Multiomics analysis reveals gut profiles in patients with different brain tumors

Abstract

Abstract Background Numerous close relationships between the gut microbiota and various cancers have been described, and several studies suggest that the gut microbiota can influence the central nervous system (CNS), but the relationship between the intestinal microbiome and brain tumors is unclear. Furthermore, the role of action of the gut microbiota on brain tumors has not been well understood, especially in the CNS, which has been considered an immune-privileged organ due to the presence of the blood-brain barrier. Results In the present work, we systematically compared the gut microbiome and metabolite alterations in patients with a brain tumor, including patients with meningioma (MEG), glioma and brain metastasis (BM), with those of healthy controls (HCs) using faecal metagenomics and metabolomics, and used this in relation to clinical indicators to explore their possible causative mechanisms in the disease.
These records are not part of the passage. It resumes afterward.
(** X1.  [New] fails exactly when the rewrite rules are refused or the call of
    [Libraries] fails, and with that error.  When the rules are refused it
    has not called the remote system. *)
Theorem New_fails_iff (c : Config Rewrite) (w : World) (e : error) :
  let l := GetLogger (Verbosity c) ++ [Str "target" "jellyfin"; Str "url" (URL c)] in
  let a := newAPIClient (URL c) (Token c) l in
  (result (New GetLogger NewRewriter newAPIClient c w) = inr e <->
   snd (NewRewriter (Rewrite_ c)) = Some e \/
   (snd (NewRewriter (Rewrite_ c)) = None /\
    snd (fst (doLibraries a w)) = Some e)) /\
  (snd (NewRewriter (Rewrite_ c)) = Some e ->
   events (New GetLogger NewRewriter newAPIClient c w) = [] /\
   after (New GetLogger NewRewriter newAPIClient c w) = w) /\
  (snd (NewRewriter (Rewrite_ c)) = None ->
   snd (fst (doLibraries a w)) = Some e ->
   events (New GetLogger NewRewriter newAPIClient c w) =
     [CallLibraries (fst (fst (doLibraries a w))) (Some e)]).
Proof.
  intros l a. unfold New, bind, ret, logMsg, api_Libraries, result, after, events.
  fold l. fold a.
  destruct (NewRewriter (Rewrite_ c)) as [rw [e1|]]; cbn.
  - split; [|split].
    + split; [intros [= ->]; auto | intros [H|[H _]]; congruence].
    + auto.
    + discriminate.
  - destruct (doLibraries a w) as [[libs [e2|]] w1]; cbn.
    + split; [|split].
      * split; [intros [= ->]; auto | intros [H|[_ H]]; congruence].
      * discriminate.
      * intros _ [= ->]. reflexivity.
    + split; [|split].
      * split; [discriminate | intros [H|[_ H]]; discriminate].
      * discriminate.
      * discriminate.
Qed.

(** X2.  When the remote system has no library, [New] succeeds all the same,
    and the target it builds drops every event: [Scan] returns [nil] and
    calls nothing. *)
Theorem New_without_libraries_drops_all
        (c : Config Rewrite) (w w0 : World) (t : target World Rewrite)
        (evs0 : list event) (scan : autoscan.Scan) (w' : World) :
  New GetLogger NewRewriter newAPIClient c w = (inl t, w0, evs0) ->
  In (CallLibraries [] None) evs0 ->
  result (Scan t scan w') = None /\
  apiCalls (events (Scan t scan w')) = [] /\
  after (Scan t scan w') = w'.
Proof.
  intros HNew Hin.
  destruct (New_captures _ _ _ _ _ _ _ _ HNew) as [_ Hl].
  assert (Hc : In (CallLibraries [] None) (apiCalls evs0)).
  { apply In_apiCalls. auto. }
  rewrite Hl in Hc. destruct Hc as [[= E]|[]].
  unfold Scan, getScanLibrary. rewrite E. cbn. auto.
Qed.

(** X3.  The target that [New] builds, at work: [Scan] sends to the remote
    system the folder rewritten by the rewriter of the configured rules, asks
    for the configured user, and logs with the context of the logger of the
    configured verbosity, then the target and the URL. *)
Theorem New_then_Scan (c : Config Rewrite) (w w0 : World)
        (t : target World Rewrite) (evs0 : list event)
        (scan : autoscan.Scan) (w' : World) :
  New GetLogger NewRewriter newAPIClient c w = (inl t, w0, evs0) ->
  let folder := fst (NewRewriter (Rewrite_ c)) (autoscan.Folder scan) in
  let evs := events (Scan t scan w') in
  (forall p r, In (CallScan p r) evs -> p = folder) /\
  (forall u v p i e, In (CallFindItemIDByPath u v p i e) evs ->
                     u = UserID c /\ p = folder) /\
  (forall u n v e, In (CallGetViewID u n v e) evs -> u = UserID c) /\
  (forall lvl fs msg,
      In (Log lvl fs msg) evs ->
      exists rest,
        fs = (GetLogger (Verbosity c)
              ++ [Str "target" "jellyfin"; Str "url" (URL c)]) ++ rest).
Proof.
  intros HNew folder evs. subst folder evs.
  assert (Ht : cfg t = c /\ rewrite t = fst (NewRewriter (Rewrite_ c)) /\
               log t = GetLogger (Verbosity c)
                       ++ [Str "target" "jellyfin"; Str "url" (URL c)]).
  { revert HNew. unfold New, bind, ret, logMsg, api_Libraries.
    destruct (NewRewriter (Rewrite_ c)) as [rw [e|]]; [discriminate|].
    destruct (doLibraries _ w) as [[libs [e|]] w1]; cbn; [discriminate|].
    intros [= <- _ _]. auto. }
  destruct Ht as (Hc & Hrw & Hlog).
  rewrite <- Hrw, <- Hlog, <- Hc. clear HNew Hc Hrw Hlog.
  run_Scan; cbn [In]; repeat split; intros; split_In; auto;
    rewrite <- ?app_assoc; eexists; reflexivity.
Qed.

End Construction.

Lemma forallb_false_exists {A : Type} (f : A -> bool) (l : list A) :
  forallb f l = false <-> exists x, In x l /\ f x = false.
Proof.
  induction l as [|a l IH]; simpl.
  - split; [discriminate | intros (x & [] & _)].
  - destruct (f a) eqn:E; simpl.
    + rewrite IH. split.
      * intros (x & Hx & Hf). eauto.
      * intros (x & [->|Hx] & Hf); [congruence | eauto].
    + split; eauto.
Qed.

(** X18.  [strings.TrimSpace], as [Scan] tests it on the configured library
    and on the identifier of the item: it leaves something of a string
    exactly when one of the runes of the string, decoded as a [range] loop
    decodes them, is no white space. *)
Theorem TrimSpace_nonempty_iff (s : string) :
  strings.TrimSpace s <> "" <->
  exists r : N, In r (runes s) /\ unicode.IsSpace r = false.
Proof.
  rewrite <- forallb_false_exists. fold (onlySpace s).
  rewrite TrimSpace_empty_iff. destruct (onlySpace s); split; congruence.
Qed.

Lemma Scan_log_context_witness :
  exists rest : list field,
    [Str "target" "jellyfin"; Str "url" "http://jellyfin:8096";
     Str "path" "/data/movies/Inception"; Str "library" "Movies"] =
    log (sampleTarget "" false (allFine "42")) ++ rest.
Proof.
  refine (proj1 (Scan_log_context (sampleTarget "" false (allFine "42"))
                   inception 0 InfoLevel _ "Scan moved to target" _)).
  simpl; tauto.
Defined.

Lemma Scan_miss_warns_witness :
  events (Scan (sampleTarget "" true (allFine "42")) musicX 0) =
    [Log WarnLevel
         [Str "target" "jellyfin"; Str "url" "http://jellyfin:8096";
          Err (Error "/data/music/x: failed determining library")]
         "No target libraries found"].
Proof.
  exact (Scan_miss_warns (sampleTarget "" true (allFine "42")) musicX 0
           sample_no_library).
Defined.

Lemma Scan_view_failure_falls_back_witness :
  result (Scan (sampleTarget "" true viewRefused) inception 0)
  = Some (Error "scan refused") /\
  after (Scan (sampleTarget "" true viewRefused) inception 0) = 2.
Proof.
  refine (let H := Scan_view_failure_falls_back
                     (sampleTarget "" true viewRefused) inception 0
                     {| Name := "Movies"; Path := "/data/movies" |}
                     "" (Error "view not found") 1 eq_refl eq_refl eq_refl in _).
  destruct H as (Hr & Ha & _). split; [exact Hr | exact Ha].
Defined.

Lemma Scan_find_failure_falls_back_witness :
  result (Scan (sampleTarget "" true findRefused) inception 0) = None /\
  after (Scan (sampleTarget "" true findRefused) inception 0) = 3.
Proof.
  refine (let H := Scan_find_failure_falls_back
                     (sampleTarget "" true findRefused) inception 0
                     {| Name := "Movies"; Path := "/data/movies" |}
                     "view-Movies" "" (Error "no item") 1 2
                     eq_refl eq_refl eq_refl eq_refl in _).
  destruct H as (Hr & Ha & _). split; [exact Hr | exact Ha].
Defined.

Lemma Scan_precise_run_witness :
  result (Scan (sampleTarget "" true (allFine "42")) inception 0) = None /\
  after (Scan (sampleTarget "" true (allFine "42")) inception 0) = 3.
Proof.
  refine (let H := Scan_precise_run
                     (sampleTarget "" true (allFine "42")) inception 0
                     {| Name := "Movies"; Path := "/data/movies" |}
                     "view-Movies" "42" 1 2 3
                     eq_refl eq_refl eq_refl eq_refl eq_refl eq_refl in _).
  destruct H as (Hr & Ha & _). split; [exact Hr | exact Ha].
Defined.

Lemma Scan_keeps_remote_invariant_witness :
  5 <= after (Scan (sampleTarget "" true refreshRefused) inception 5).
Proof.
  apply (Scan_keeps_remote_invariant
           (sampleTarget "" true refreshRefused) inception 5 (fun n => 5 <= n));
    simpl; intros; lia.
Defined.

Lemma getScanLibrary_empty_root_witness :
  getScanLibrary catchAllTarget "/data/music/x" = inl {| Name := "All"; Path := "" |}.
Proof.
  refine (proj2 (getScanLibrary_empty_root catchAllTarget
                   {| Name := "All"; Path := "" |} "/data/music/x" _ eq_refl)
                sampleLibraries eq_refl).
  simpl; tauto.
Defined.

Lemma getScanLibrary_more_libraries_witness :
  getScanLibrary grownTarget "/data/tv/show" = inl {| Name := "TV"; Path := "/data/tv" |}.
Proof.
  exact (getScanLibrary_more_libraries
           (sampleTarget "" false (allFine "42")) grownTarget
           [{| Name := "Music"; Path := "/data/music" |}] "/data/tv/show"
           {| Name := "TV"; Path := "/data/tv" |} eq_refl eq_refl).
Defined.

Lemma getScanLibrary_below_witness :
  exists (before later : list library) (l' : library),
    libraries nestedTarget = before ++ {| Name := "Media"; Path := "/data" |} :: later /\
    getScanLibrary nestedTarget ("/data/movies" ++ "/Inception") = inl l' /\
    (l' = {| Name := "Media"; Path := "/data" |} \/ In l' before).
Proof.
  exact (getScanLibrary_below nestedTarget "/data/movies" "/Inception"
           {| Name := "Media"; Path := "/data" |} eq_refl).
Defined.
In the disease group, bacterial abundance was altered, showing a significant decrease in Gram-positive bacteria such as Lachnospiraceae and a substantial increase in Gram-negative bacteria such as Enterobacteriaceae, while lipopolysaccharide‒associated pathways were also enriched. Additionally, metabolites were changed: most amino acid and fatty acid metabolites increased, while bile acids (BAs) and carbohydrates decreased. However, the differences in bacteria and metabolites between the disease groups were less than those between the HCs. Furthermore, a variety of immune-related clinical indicators, bacteria, metabolites and pathways were significantly altered in the disease groups. Finally, markers based on bacterial flora and metabolites were effective in differentiating the disease groups from the HCs. Conclusions The multiomics data from this study revealed that dysbiosis and metabolic abnormalities were present in the gut of patients with brain tumors. At the same time, host immune abnormalities may be associated with dysbiosis and may lead to tumour development and progression through inflammatory, immune, and metabolic interactions; these altered microbiome-metabolome-host interactions may help explain the pathogenesis of brain tumors, and provide new ideas for the prevention and treatment of brain tumors. The microbiome and its derived metabolites are a promising noninvasive tool for the accurate detection and differentiation of patients with different brain tumors.